══ Provided records ══

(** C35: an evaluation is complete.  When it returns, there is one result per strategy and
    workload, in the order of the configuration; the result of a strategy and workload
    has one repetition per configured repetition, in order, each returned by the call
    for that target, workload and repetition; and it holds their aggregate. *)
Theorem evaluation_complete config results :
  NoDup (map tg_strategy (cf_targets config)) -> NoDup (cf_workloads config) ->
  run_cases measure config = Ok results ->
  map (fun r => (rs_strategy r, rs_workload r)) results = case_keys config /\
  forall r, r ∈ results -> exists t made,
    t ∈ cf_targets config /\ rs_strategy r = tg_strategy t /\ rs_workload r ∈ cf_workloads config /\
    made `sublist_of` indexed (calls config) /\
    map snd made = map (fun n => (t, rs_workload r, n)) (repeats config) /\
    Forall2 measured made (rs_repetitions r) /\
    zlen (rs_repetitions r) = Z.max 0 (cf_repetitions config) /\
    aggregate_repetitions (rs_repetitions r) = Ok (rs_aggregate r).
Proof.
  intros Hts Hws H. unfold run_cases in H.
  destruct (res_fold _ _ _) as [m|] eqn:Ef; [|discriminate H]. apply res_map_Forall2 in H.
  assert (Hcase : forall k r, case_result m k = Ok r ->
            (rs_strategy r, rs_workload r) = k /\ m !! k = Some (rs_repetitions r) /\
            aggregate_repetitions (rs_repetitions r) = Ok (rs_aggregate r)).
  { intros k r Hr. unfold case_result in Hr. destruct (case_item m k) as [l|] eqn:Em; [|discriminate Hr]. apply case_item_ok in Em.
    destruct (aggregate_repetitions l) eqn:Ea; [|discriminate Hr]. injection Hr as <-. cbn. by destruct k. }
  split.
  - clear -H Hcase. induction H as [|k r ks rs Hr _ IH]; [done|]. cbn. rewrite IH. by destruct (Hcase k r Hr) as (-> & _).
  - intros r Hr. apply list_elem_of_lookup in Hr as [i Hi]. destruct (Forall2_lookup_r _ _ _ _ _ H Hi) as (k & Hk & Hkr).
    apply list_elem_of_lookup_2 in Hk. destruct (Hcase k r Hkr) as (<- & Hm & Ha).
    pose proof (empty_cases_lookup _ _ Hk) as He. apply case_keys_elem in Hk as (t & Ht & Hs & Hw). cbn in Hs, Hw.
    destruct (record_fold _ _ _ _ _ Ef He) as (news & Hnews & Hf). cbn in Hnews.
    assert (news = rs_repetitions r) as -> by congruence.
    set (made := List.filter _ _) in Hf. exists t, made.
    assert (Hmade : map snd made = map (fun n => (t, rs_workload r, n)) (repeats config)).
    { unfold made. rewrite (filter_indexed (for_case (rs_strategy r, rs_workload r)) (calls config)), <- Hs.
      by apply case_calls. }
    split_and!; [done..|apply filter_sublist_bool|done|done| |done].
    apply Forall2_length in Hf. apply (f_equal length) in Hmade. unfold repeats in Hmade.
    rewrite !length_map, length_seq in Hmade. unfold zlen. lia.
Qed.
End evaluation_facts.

═══

Assignment |
Make an exact copy of the listing, including every line.

Response area |
(** C35: an evaluation is complete.  When it returns, there is one result per strategy and
    workload, in the order of the configuration; the result of a strategy and workload
    has one repetition per configured repetition, in order, each returned by the call
    for that target, workload and repetition; and it holds their aggregate. *)
Theorem evaluation_complete config results :
  NoDup (map tg_strategy (cf_targets config)) -> NoDup (cf_workloads config) ->
  run_cases measure config = Ok results ->
  map (fun r => (rs_strategy r, rs_workload r)) results = case_keys config /\
  forall r, r ∈ results -> exists t made,
    t ∈ cf_targets config /\ rs_strategy r = tg_strategy t /\ rs_workload r ∈ cf_workloads config /\
    made `sublist_of` indexed (calls config) /\
    map snd made = map (fun n => (t, rs_workload r, n)) (repeats config) /\
    Forall2 measured made (rs_repetitions r) /\
    zlen (rs_repetitions r) = Z.max 0 (cf_repetitions config) /\
    aggregate_repetitions (rs_repetitions r) = Ok (rs_aggregate r).
Proof.
  intros Hts Hws H. unfold run_cases in H.
  destruct (res_fold _ _ _) as [m|] eqn:Ef; [|discriminate H]. apply res_map_Forall2 in H.
  assert (Hcase : forall k r, case_result m k = Ok r ->
            (rs_strategy r, rs_workload r) = k /\ m !! k = Some (rs_repetitions r) /\
            aggregate_repetitions (rs_repetitions r) = Ok (rs_aggregate r)).
  { intros k r Hr. unfold case_result in Hr. destruct (case_item m k) as [l|] eqn:Em; [|discriminate Hr]. apply case_item_ok in Em.
    destruct (aggregate_repetitions l) eqn:Ea; [|discriminate Hr]. injection Hr as <-. cbn. by destruct k. }
  split.
  - clear -H Hcase. induction H as [|k r ks rs Hr _ IH]; [done|]. cbn. rewrite IH. by destruct (Hcase k r Hr) as (-> & _).
  - intros r Hr. apply list_elem_of_lookup in Hr as [i Hi]. destruct (Forall2_lookup_r _ _ _ _ _ H Hi) as (k & Hk & Hkr).
    apply list_elem_of_lookup_2 in Hk. destruct (Hcase k r Hkr) as (<- & Hm & Ha).
    pose proof (empty_cases_lookup _ _ Hk) as He. apply case_keys_elem in Hk as (t & Ht & Hs & Hw). cbn in Hs, Hw.
    destruct (record_fold _ _ _ _ _ Ef He) as (news & Hnews & Hf). cbn in Hnews.
    assert (news = rs_repetitions r) as -> by congruence.
    set (made := List.filter _ _) in Hf. exists t, made.
    assert (Hmade : map snd made = map (fun n => (t, rs_workload r, n)) (repeats config)).
    { unfold made. rewrite (filter_indexed (for_case (rs_strategy r, rs_workload r)) (calls config)), <- Hs.
      by apply case_calls. }
    split_and!; [done..|apply filter_sublist_bool|done|done| |done].
    apply Forall2_length in Hf. apply (f_equal length) in Hmade. unfold repeats in Hmade.
    rewrite !length_map, length_seq in Hmade. unfold zlen. lia.
Qed.
End evaluation_facts.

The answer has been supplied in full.